Detailed Introduction to AP2

Below, I will introduce and interpret AP2 from several angles: scenarios, problem definition, design principles, role design, trust establishment, and transaction flows. If you are a protocol developer, you can read the original specification directly.

Protocol Scenario

AP2 envisions an agent transaction scenario in which people use shopping agents, or personal agents with shopping capabilities, to purchase goods. The shopping agent helps the user select products from the merchant side, which may itself be a merchant agent with sales capabilities, negotiate prices, and place and pay for orders.

In this scenario, the shopping agent and the merchant agent are developed and operated by different companies. The problem AP2 aims to solve is how agents from different companies establish trust and complete transactions at low cost.

In this scenario, agents are core transaction participants and important intermediaries connecting people and merchants.

Problem Definition

When a transaction flow moves from humans directly interacting with trusted interfaces to humans delegating autonomous actions to agents, trust becomes much more complex.

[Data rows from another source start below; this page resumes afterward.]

Lemma cancelled_stays n s s' : change fromData n (Some s) (Some s') -> s_cancelled s = true -> s_cancelled s' = true.
Proof. intros Hc. by inversion Hc; subst; simpl; try congruence. Qed.

(** The events of Client.v the composition uses. *)
Lemma client_cause e l l' out id s :
  ApiInv l -> Client.enabled e (impl l) = true -> client_event fromData e l = Ok (l', out) ->
  match e with Reply _ _ | Deliver | Cancel _ | Wait _ _ => true | _ => false end = true ->
  status_of id (impl l') = Some s -> s_finished s = true -> s_cancelled s = false ->
  status_of id (impl l) = Some s \/ exists rep, (e = Reply id rep \/ e = Wait id rep) /\ s = shown rep.
Proof.
  intros HA He (Hx & _)%client_event_Ok Hk Hs Hf Hc. pose proof (ai_impl _ HA) as HI.
  assert (Hd : destroys e = false) by by destruct e. destruct (exec_changes fromData e _ _ HI Hd Hx) as [[Hsub Hoth] _].
  destruct (decide (subject e (impl l) = Some id)) as [E|E]; [|left; by rewrite <- Hoth].
  destruct (subject_alive e (impl l) id HI He) as [s0 Hs0]; [by destruct e|exact E|]. specialize (Hsub id E). rewrite Hs0, Hs in Hsub.
  destruct (s_finished s0) eqn:Hf0; [left; by rewrite (finished_stays _ _ _ Hsub Hf0)|].
  destruct (s_cancelled s0) eqn:Hc0; [by rewrite (cancelled_stays _ _ _ Hsub Hc0) in Hc|].
  destruct e as [| j rep| |j|j rep|]; try done; simpl in Hx, E.
  - injection E as ->. right. exists rep. split; [by left|]. pose proof (reply_shows _ _ _ _ _ Hx Hs0 Hc0). congruence.
  - exfalso. destruct (posted (impl l)) as [|[|j] rest] eqn:Ep; [done..|]. injection E as ->.
    destruct (inv_fake _ _ _ HI id) as (_ & r & Hr & Hca & _); [rewrite Ep; set_solver|].
    unfold status_of in Hs0. rewrite Hr in Hs0. injection Hs0 as <-. change (cancelled_ r = false) in Hc0. congruence.
  - exfalso. injection E as ->. destruct (cancel_changes fromData _ _ _ Hx) as (_ & _ & Hfin).
    rewrite !finished_status, Hs, Hs0 in Hfin. congruence.
  - injection E as ->. right. exists rep. split; [by right|]. apply status_Some in Hs0 as (r & Hr & <-).
    change (finished_ r = false) in Hf0. change (cancelled_ r = false) in Hc0.
    assert (Hfc : finished_ r || cancelled_ r = false) by (by rewrite Hf0, Hc0).
    destruct (wait_shows _ _ _ _ _ Hr Hfc Hx) as [Hsh _]. congruence.
Qed.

The trust foundation of existing e-commerce is broken.

I summarize the problems that emerge after agents are introduced into transactions as follows:

  • How do people trust the shopping agents they use? If something goes wrong, how should responsibility be determined? For example, I ask the agent to buy a product worth 100 yuan, but it buys something worth 1,000 yuan. How can this be prevented? Or, after the fact, how can responsibility be assigned and losses recovered? This is essentially a problem of authorization and auditability: how can users define clear action boundaries for agents, and what evidence can prove that the user really authorized a particular action?

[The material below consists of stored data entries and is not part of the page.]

(* ------------------------------------------------------------------ *)
(** *** The report of a run *)

(** Every return of [run] stores a report, except the early return out
    of the scheduled wait. *)
Lemma report_unless_stopped_while_waiting env config fuel max_retries start
  s b s' :
  run env config fuel max_retries start s = (Ok b, s') ->
  (b = false /\ last_report s' = None /\
   begin_run env fuel start s = (Ok true, s')) \/
  (exists r, last_report s' = Some r).
Proof.
  intro Hrun.
  destruct (run_always _ _ _ _ _ _ _ _ Hrun)
    as [(Hb & _ & Hearly) | (v & v' & s1 & entries & _ & _ & _ & Hrep & _)].
  - left. repeat split; auto. eapply begin_run_early. exact Hearly.
  - right. eauto.
Qed.

(** C3: the spec promises a stored report on every return path; here the
    code departs from it.  The stop signal is set while [run] waits for a
    start time in the future: [run] returns [False] with the phase
    [STOPPED], and [get_last_report] gives [None]. *)
Theorem stop_during_wait_leaves_no_report :
  let out := run env_stop_requested sample_config 3 1 (Some 100000)
               post_init in
  fst out = Ok false /\
  phase_history (snd out) = [INIT; STOPPED] /\
  fst (get_last_report (snd out)) = Ok None.
Proof. vm_compute. repeat split. Qed.
(* ================================================================== *)
(** ** What a report says about its run

    The claims above look at the report through one field at a time.
    The lemmas below follow the local variables of [run] and the current
    phase together through the attempt loop, so that the fields of a
    report can be related to each other. *)

(** The runner is in phase [p]. *)
Definition in_phase (p : RunnerPhase) (s : State) : Prop :=
  current_phase s = p.

(** A failure message is present and is not the empty text. *)
Definition explained (m : option string) : Prop :=
  exists t, m = Some t /\ t <> "".

Ltac in_phase_frame := intros; unfold in_phase, Always, Top in *; simpl; auto.

Lemma current_transition p s : current_phase (transition p s) = p.
Proof.
  unfold transition. destruct (phase_eqb p (current_phase s)) eqn:H.
  - apply phase_eqb_eq in H. auto.
  - reflexivity.
Qed.

Lemma log_in_phase env p lvl msg ctx s :
  in_phase p s -> in_phase p (snd (_log env lvl msg ctx s)).
Proof.
  destruct (log_returns env lvl msg ctx s) as (s' & H & (Hp & _) & _).
  rewrite H. unfold in_phase. simpl. congruence.
Qed.

Lemma cleanup_in_phase env p s :
  in_phase p s -> in_phase p (snd (_cleanup_driver env s)).
Proof.
  apply (keeps_snd _ Top). apply (keeps_cleanup_driver env _ Top); in_phase_frame.
Qed.

(** An attempt that returns has brought the runner to [COMPLETED]. *)
Lemma execute_once_completes env config skip :
  triple Always (_execute_once env config skip)
    (fun b s => in_phase COMPLETED s /\ b = true)
    (attempt_raised Always Top Always).
Proof.
  apply execute_once_spec; try solve [in_phase_frame].
  - apply cleanup_in_phase.
  - intro skip'. apply flow_steps_spec; try solve [in_phase_frame].
    intros. apply current_transition.
Qed.

Lemma strip_or_default_explained t d :
  d <> "" -> explained (Some (if String.eqb (strip t) "" then d else strip t)).
Proof.
  intro Hd. eexists. split; [reflexivity |].
  destruct (String.eqb (strip t) "") eqn:H; [exact Hd |].
  apply String.eqb_neq. exact H.
Qed.

Lemma diagnosis_explained e :
  is_TicketRunnerError e = true ->
  explained (Some (snd (_diagnose_failure e))).
Proof.
  intro He. unfold _diagnose_failure.
  assert (Htext : failure_text e <> "").
  { unfold failure_text.
    destruct (String.eqb (strip (exn_str e)) "") eqn:H.
    - unfold is_TicketRunnerError in He.
      destruct (exn_class e); simpl; discriminate.
    - apply String.eqb_neq. exact H. }
  eexists. split; [reflexivity |].
  destruct (is_TicketRunnerStopped e).
  - simpl. destruct (String.eqb (failure_text e) ""); [discriminate | exact Htext].
  - rewrite He. destruct (contains _ _); exact Htext.
Qed.

(** The [try] statement of the loop body, in detail: a success leaves the
    failure code and message of earlier attempts untouched; a stop and a
    failure store a code and a non-empty message and leave the runner in
    [STOPPED] and [FAILED]. *)
Definition attempt_detail (v : Locals) (r : Control * Locals) (s : State)
  : Prop :=
  loc_attempts (snd r) = loc_attempts v /\
  match fst r with
  | Break =>
      (loc_success (snd r) = true /\
       loc_failure_code (snd r) = loc_failure_code v /\
       loc_failure_message (snd r) = loc_failure_message v /\
       in_phase COMPLETED s) \/
      (loc_success (snd r) = loc_success v /\
       loc_failure_code (snd r) = Some USER_STOP /\
       explained (loc_failure_message (snd r)) /\
       in_phase STOPPED s)
  | Next =>
      loc_success (snd r) = loc_success v /\
      failed_code (loc_failure_code (snd r)) /\
      explained (loc_failure_message (snd r)) /\
      in_phase FAILED s
  end.

Lemma try_attempt_detail env config v s r s' :
  try_attempt env config v s = (Ok r, s') -> attempt_detail v r s'.
Proof.
  unfold try_attempt, catch.
  match goal with |- context [match ?body s with _ => _ end] =>
    destruct (body s) as [[r0 | exc |] s1] eqn:Hbody end.
  - intro H. inversion H; subst r0 s1. clear H.
    apply bind_Ok_inv in Hbody. destruct Hbody as (d & s0 & Hget & Hbody).
    inversion Hget; subst d s0. clear Hget.
    apply bind_Ok_inv in Hbody. destruct Hbody as (ok & s2 & Hexec & Hbody).
    pose proof (triple_Ok _ _ _ _ _ _ _ (execute_once_completes env config _)
                  I Hexec) as [Hph Hok].
    subst ok. apply bind_Ok_inv in Hbody.
    destruct Hbody as ([] & s3 & Hlog & Hret). inversion Hret; subst r s'.
    pose proof Hph as Hph'. eapply log_in_phase in Hph'.
    rewrite Hlog in Hph'. split; [reflexivity |]. left. simpl. auto.
  - unfold bind. destruct (is_TicketRunnerStopped exc) eqn:Hstop.
    + rewrite mark_stopped_eq.
      match goal with |- context [_log env ?l ?m ?c ?st] =>
        pose proof (log_in_phase env STOPPED l m c st (current_transition _ _))
          as Hph;
        destruct (log_returns env l m c st) as (s2 & Hl & _); rewrite Hl in *
      end.
      intro H. inversion H; subst r s'. split; [reflexivity |]. right. simpl.
      repeat split; auto. apply strip_or_default_explained. discriminate.
    + destruct (is_TicketRunnerError exc) eqn:Herr; rewrite mark_failure_eq;
        match goal with |- context [_log env ?l ?m ?c ?st] =>
          pose proof (log_in_phase env FAILED l m c st (current_transition _ _))
            as Hph;
          destruct (log_returns env l m c st) as (s2 & Hl & _); rewrite Hl in *
        end;
        intro H; inversion H; subst r s'; (split; [reflexivity |]); simpl;
        repeat split; auto.
      * apply diagnose_failed_code. exact Hstop.
      * apply diagnosis_explained. exact Herr.
      * unfold failed_code. auto.
      * eexists. split; [reflexivity | discriminate].
  - discriminate.
Qed.

(** The local variables and the phase whenever the loop test is
    evaluated: before the first attempt nothing is recorded and the phase
    is [INIT]; after a failed attempt its code and message are recorded
    and the phase is [FAILED]. *)
Definition head_detail (v : Locals) (s : State) : Prop :=
  loc_success v = false /\
  ((loc_attempts v = 0 /\ loc_failure_code v = None /\
    loc_failure_message v = None /\ in_phase INIT s) \/
   (1 <= loc_attempts v /\ failed_code (loc_failure_code v) /\
    explained (loc_failure_message v) /\ in_phase FAILED s)).

(** The three ways the loop ends, in detail. *)
Definition loop_detail (v : Locals) (s : State) : Prop :=
  (loc_success v = true /\ in_phase COMPLETED s /\
   ((loc_attempts v = 1 /\ loc_failure_code v = None /\
     loc_failure_message v = None) \/
    (2 <= loc_attempts v /\ failed_code (loc_failure_code v) /\
     explained (loc_failure_message v)))) \/
  (loc_success v = false /\ 1 <= loc_attempts v /\
   loc_failure_code v = Some USER_STOP /\
   explained (loc_failure_message v) /\ in_phase STOPPED s) \/
  head_detail v s.

Lemma may_attempt_in_phase env p m v s enter s1 :
  may_attempt env m v s = (Ok enter, s1) -> in_phase p s -> in_phase p s1.
Proof.
  intros H Hs. eapply (keeps_Ok _ Top); [| exact Hs | exact H].
  apply keeps_may_attempt; in_phase_frame.
Qed.

Lemma end_attempt_in_phase env config p m v s s1 :
  end_attempt env config m v s = (Ok tt, s1) -> in_phase p s -> in_phase p s1.
Proof.
  intros H Hs. eapply (keeps_Ok _ Top); [| exact Hs | exact H].
  apply (keeps_end_attempt env config _ Top); in_phase_frame.
Qed.

Lemma attempt_loop_detail env config max_retries fuel :
  forall v s v' s',
    head_detail v s ->
    attempt_loop env config fuel max_retries v s = (Ok v', s') ->
    loop_detail v' s'.
Proof.
  induction fuel as [| fuel IH]; intros v s v' s' Hv Hrun;
    simpl in Hrun; apply bind_Ok_inv in Hrun;
    destruct Hrun as (enter & s1 & Hmay & Hrun);
    assert (Hv1 : head_detail v s1)
      by (destruct Hv as [Hs [(H0 & H1 & H2 & H3) | (H0 & H1 & H2 & H3)]];
          (split; [exact Hs |]); [left | right]; repeat split; auto;
          eapply may_attempt_in_phase; eauto);
    destruct enter; cbv beta iota in Hrun;
    try (inversion Hrun; subst v' s'; right; right; exact Hv1);
    try discriminate.
  apply bind_Ok_inv in Hrun. destruct Hrun as ([ctl v1] & s2 & Hbegin & Hrun).
  unfold begin_attempt in Hbegin. apply bind_Ok_inv in Hbegin.
  destruct Hbegin as ([] & s3 & _ & Htry).
  apply try_attempt_detail in Htry. destruct Htry as [Hn Hout].
  simpl in Hn, Hout. destruct Hv1 as [Hsucc Hhead].
  destruct ctl.
  - inversion Hrun; subst v' s'. clear Hrun.
    destruct Hout as [(Hok & Hcode & Hmsg & Hph) | (Hsame & Hcode & Hmsg & Hph)].
    + left. split; [exact Hok |]. split; [exact Hph |].
      rewrite Hcode, Hmsg, Hn.
      destruct Hhead as [(H0 & H1 & H2 & _) | (H0 & H1 & H2 & _)];
        [left | right]; repeat split; auto; lia.
    + right; left. repeat split; auto; try congruence.
      destruct Hhead as [(H0 & _) | (H0 & _)]; lia.
  - destruct Hout as (Hsame & Hcode & Hmsg & Hph).
    apply bind_Ok_inv in Hrun. destruct Hrun as ([] & s4 & Hend & Hrun).
    apply (IH v1 s4 v' s'); [| exact Hrun].
    split; [congruence |]. right. repeat split; auto.
    + destruct Hhead as [(H0 & _) | (H0 & _)]; lia.
    + eapply end_attempt_in_phase; eauto.
Qed.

  • How can merchants trust shopping agents that execute requests on behalf of humans? How can they confirm that a request sent by an agent truly reflects the consumer’s real and accurate intent, as well as clear and explicit authorization? This is especially important when AI may hallucinate and agents may misunderstand user intent.

  • How can payments be handled more securely? How can we prevent a shopping agent from making payments without human authorization? How can existing payment infrastructure adapt to transactions initiated by agents?

  • When a transaction problem occurs, who should bear responsibility? The user who delegated the task? The developer of the shopping agent? The merchant that accepted the order? Or the payment network that processed the transaction? How can a clear mechanism for assigning responsibility be established?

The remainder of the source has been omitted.